(* ===== verification/CredCrypto.v ===== *)
(** * The credential key schedule and secure channels

    Models [modules/ultrawidelock_cred/src/ultrawidelock_crypto.c] (key schedule,
    the reader's secure channel, the framed messages, the salt transcript) and
    the device's mirror of the channels in [ultrawidelock_device.c].

    AES-256-GCM is a primitive of the platform: the class [Gcm], its documented
    behaviour the class [GcmLaws].  The hash and the derivations are those of
    [Hash].  A function that fills output buffers gives their contents, or
    [None] where it returns an error. *)

From Stdlib Require Import ZArith Lia Bool Strings.String Strings.Ascii.
From stdpp Require Import base list numbers option.
From S2P Require Import Prelude Wire Hash.

Local Open Scope Z_scope.
Local Open Scope uwl_scope.

(** A string literal of the C source, without its terminator. *)
Definition text (s : string) : list Z := map (fun c => Z.of_N (N_of_ascii c)) (list_ascii_of_string s).

Definition URSK_LEN : Z := 32.
Definition KEY_BLOCK_LEN : Z := 160.
Definition URSK_OFFSET : Z := 128.
Definition SESSION_KEY_LEN : Z := 32.
Definition GCM_NONCE_LEN : nat := 12.
Definition GCM_TAG_LEN : Z := 16.
Definition BLESK_OFFSET : Z := 96.
Definition STEPUP_SK_OFFSET : Z := 64.
Definition SALT_MAX : Z := 256.

(** The [n] bytes at [off] of a buffer. *)
Definition sub_bytes (p : list Z) (off n : Z) : list Z := take (Z.to_nat n) (drop (Z.to_nat off) p).

(** ** AES-256-GCM

    Encryption gives the ciphertext and the tag. *)

Class Gcm := {
  gcm_encrypt : list Z -> list Z -> list Z -> list Z -> option (list Z * list Z);
  gcm_decrypt : list Z -> list Z -> list Z -> list Z -> list Z -> option (list Z);
}.

(** Documented: with a 32-byte key and a 12-byte nonce encryption succeeds, the
    ciphertext is as long as the plaintext and the tag has 16 bytes; decryption
    accepts a ciphertext and tag exactly when encrypting the plaintext under the
    same key, nonce and associated data gives them. *)
Class GcmLaws (G : Gcm) := {
  gcm_total key nonce aad pt : length key = 32%nat -> length nonce = GCM_NONCE_LEN ->
    exists ct tag, gcm_encrypt key nonce aad pt = Some (ct, tag) /\ length ct = length pt /\ zlen tag = GCM_TAG_LEN;
  gcm_exact key nonce aad pt ct tag :
    gcm_decrypt key nonce aad ct tag = Some pt <-> gcm_encrypt key nonce aad pt = Some (ct, tag);
}.

(** ** Key schedule *)

Definition ursk_from_block (block : list Z) : list Z := sub_bytes block URSK_OFFSET URSK_LEN.

Definition derive_z (shared_secret txid : list Z) : list Z := default [] (x963_kdf shared_secret txid 32).

Definition derive_block (z salt device_pub_x : list Z) : option (list Z) := hkdf salt z device_pub_x KEY_BLOCK_LEN.

Definition derive_key32 (z salt device_pub_x : list Z) : option (list Z) := hkdf salt z device_pub_x 32.

(** Encryption key, decryption key, URSK. *)
Definition crypto_split (block : list Z) (with_c : bool) : list Z * list Z * list Z :=
  let base := if with_c then 0 else 32 in
  (sub_bytes block base SESSION_KEY_LEN, sub_bytes block (base + 32) SESSION_KEY_LEN,
   sub_bytes block URSK_OFFSET URSK_LEN).

(** The pair of keys of the ranging channel, and of the step-up channel. *)
Definition derive_ble_keys (block salt : list Z) : option (list Z * list Z) :=
  let ble_sk := sub_bytes block BLESK_OFFSET 32 in
  ble_reader ← hkdf salt ble_sk (text "BleSKReader") SESSION_KEY_LEN;
  ble_device ← hkdf salt ble_sk (text "BleSKDevice") SESSION_KEY_LEN;
  Some (ble_reader, ble_device).

Definition stepup_derive_keys (block : list Z) : option (list Z * list Z) :=
  let stepup := sub_bytes block STEPUP_SK_OFFSET SESSION_KEY_LEN in
  sk_reader ← hkdf [] stepup (text "SKReader") SESSION_KEY_LEN;
  sk_device ← hkdf [] stepup (text "SKDevice") SESSION_KEY_LEN;
  Some (sk_reader, sk_device).

(** ** Channels *)

Definition gcm_nonce (direction counter : Z) : list Z := put_be 8 direction ++ put_be 4 counter.

Record secchan := { sc_enc_key : list Z; sc_dec_key : list Z; sc_enc_ctr : Z; sc_dec_ctr : Z }.

#[export] Instance secchan_eta : Eta secchan := fun s =>
  {| sc_enc_key := sc_enc_key s; sc_dec_key := sc_dec_key s; sc_enc_ctr := sc_enc_ctr s; sc_dec_ctr := sc_dec_ctr s |}.
(** Reading back what was written. *)
Lemma tlv_write_next data off tag v data' off' :
  Forall byte_ok data -> Forall byte_ok v -> 0 <= off -> 0 <= tag -> der_tag_form (put_be (Z.to_nat (tag_size tag)) tag) ->
  cred_tlv_write data off tag v = Some (data', off') ->
  length data' = length data /\
  exists t, cred_tlv_next data' off = TLV_OK t off' /\ ct_tag t = tag /\ ct_length t = zlen v /\
    span data' (ct_value_off t) off' = v.
Proof.
  intros Hd Hv Ho Ht Hf. unfold cred_tlv_write. set (total := cred_tlv_encoded_size tag (zlen v)).
  destruct (Z.eqb_spec total 0) as [|Hz]; [done|]. destruct (Z.ltb_spec (zlen data) off) as [|Hl]; [done|].
  destruct (Z.ltb_spec (zlen data - off) total) as [|Hr]; [done|]. cbn [orb].
  assert (tag_size tag <> 0 /\ length_size (zlen v) <> 0 /\ total = tag_size tag + length_size (zlen v) + zlen v) as (N1 & N2 & Htot).
  { unfold total, cred_tlv_encoded_size in *. destruct (_ || _) eqn:E; [done|]. lia. }
  pose proof (zlen_nonneg v) as Hv0.
  assert (0 <= zlen v <= 0xffff) as Hvl by (unfold length_size in N2; repeat case_match; lia).
  assert (zlen (put_length (zlen v)) = length_size (zlen v)) as Hpl.
  { unfold put_length, length_size in *. repeat case_match; try done; lia. }
  assert (0 <= tag_size tag <= 3 /\ tag < 2 ^ (8 * tag_size tag)) as [Hts Htm].
  { unfold tag_size in *. repeat case_match; try lia. }
  set (tg := put_be (Z.to_nat (tag_size tag)) tag) in *. set (ln := put_length (zlen v)) in *.
  assert (zlen tg = tag_size tag) as Htg by (unfold tg; rewrite zlen_put_be; lia).
  set (bytes := tg ++ ln ++ v). assert (zlen bytes = total) as Hb by (unfold bytes; rewrite !zlen_app; lia).
  intros [= <- <-]. rewrite Hb.
  assert (length (mem_write off bytes data) = length data) as Hlen by (apply length_mem_write; lia).
  assert (zlen (mem_write off bytes data) = zlen data) as Hzl by (unfold zlen; by rewrite Hlen).
  assert (Forall byte_ok (mem_write off bytes data)) as Hby.
  { unfold mem_write. apply Forall_app; split; [by apply Forall_take|]. apply Forall_app; split; [|by apply Forall_drop].
    unfold bytes. apply Forall_app; split; [apply put_be_bytes|]. apply Forall_app; split; [|done].
    unfold ln, put_length. repeat case_match; repeat constructor; try (apply (wrap_range 8); lia); unfold byte_ok; lia. }
  assert (span (mem_write off bytes data) off (off + total) = bytes) as Hsp.
  { unfold span, mem_write. replace (off + total - off) with (zlen bytes) by lia. unfold zlen at 1. rewrite Nat2Z.id.
    rewrite drop_app_length' by (rewrite length_take; unfold zlen in *; lia). by rewrite take_app_length. }
  split; [done|]. eexists. split.
  - apply next_exact; [done|done|]. split; [lia|]. exists tg, ln, v.
    split_and!; [done|by apply put_length_form|lia|done|done].
  - cbn [ct_tag ct_length ct_value_off]. split_and!; [|done|].
    + unfold tg. apply get_put_be_id. unfold in_u. rewrite Z2Nat.id by lia. lia.
    + pose proof (zlen_nonneg tg). pose proof (zlen_nonneg ln). set (mem := mem_write off bytes data) in *.
      rewrite (span_app _ off (off + zlen tg + zlen ln)) in Hsp by lia. unfold bytes in Hsp. rewrite app_assoc in Hsp.
      apply app_inj_1 in Hsp as [_ Hq]; [exact Hq|]. apply Nat2Z.inj.
      change (zlen (span mem off (off + zlen tg + zlen ln)) = zlen (tg ++ ln)). rewrite zlen_span, zlen_app by lia. lia.
Qed.

(** What the writer appends the reader reads: same tag, same value, same end
    of the object, whatever the buffer holds around it. *)
Theorem cred_tlv_roundtrip data off tag v data' off' :
  Forall byte_ok data -> Forall byte_ok v -> 0 <= off -> 0 <= tag -> der_tag_form (put_be (Z.to_nat (tag_size tag)) tag) ->
  cred_tlv_write data off tag v = Some (data', off') ->
  length data' = length data /\
  exists t, cred_tlv_next data' off = TLV_OK t off' /\ ct_tag t = tag /\ ct_length t = zlen v /\
    span data' (ct_value_off t) off' = v.
Proof. apply tlv_write_next. Qed.

Lemma cred_tlv_exact_witness : exists t, cred_tlv_next [9; 0x7f; 0x21; 2; 5; 6; 7] 1 = TLV_OK t 6 /\ ct_tag t = 0x7f21.
Proof.
  eexists. split; [|shelve]. apply (cred_tlv_exact [9; 0x7f; 0x21; 2; 5; 6; 7] 1); [by apply bytes_all; vm_compute|done|].
  split; [by vm_compute|]. exists [0x7f; 0x21], [2], [5; 6]. split_and!.
  - split_and!; [by apply bytes_all; vm_compute|by vm_compute|by vm_compute].
  - left. by vm_compute.
  - by vm_compute.
  - by vm_compute.
  - reflexivity.
  Unshelve. by vm_compute.
Defined.

Lemma cred_tlv_roundtrip_witness :
  cred_tlv_write (replicate 8 0xee) 2 0x53 [1; 2; 3] = Some ([0xee; 0xee; 0x53; 3; 1; 2; 3; 0xee], 7) /\
  exists t, cred_tlv_next [0xee; 0xee; 0x53; 3; 1; 2; 3; 0xee] 2 = TLV_OK t 7 /\ ct_tag t = 0x53 /\ ct_length t = 3 /\
    span [0xee; 0xee; 0x53; 3; 1; 2; 3; 0xee] (ct_value_off t) 7 = [1; 2; 3].
Proof.
  assert (cred_tlv_write (replicate 8 0xee) 2 0x53 [1; 2; 3] = Some ([0xee; 0xee; 0x53; 3; 1; 2; 3; 0xee], 7)) as H by (vm_compute; reflexivity).
  split; [exact H|]. eapply (cred_tlv_roundtrip (replicate 8 0xee) 2 0x53 [1; 2; 3]); [by apply bytes_all; vm_compute|by apply bytes_all; vm_compute|lia|lia| |exact H].
  split_and!; [by apply bytes_all; vm_compute|by vm_compute|by vm_compute].
Defined.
************
**What this task involves**
Word for word, restate the listing above from its first line to the line with "behaviour the class", keeping both.

**Answer for the task**
(* ===== verification/CredCrypto.v ===== *)
(** * The credential key schedule and secure channels

    Models [modules/ultrawidelock_cred/src/ultrawidelock_crypto.c] (key schedule,
    the reader's secure channel, the framed messages, the salt transcript) and
    the device's mirror of the channels in [ultrawidelock_device.c].

    AES-256-GCM is a primitive of the platform: the class [Gcm], its documented
    behaviour the class [GcmLaws].  The hash and the derivations are those of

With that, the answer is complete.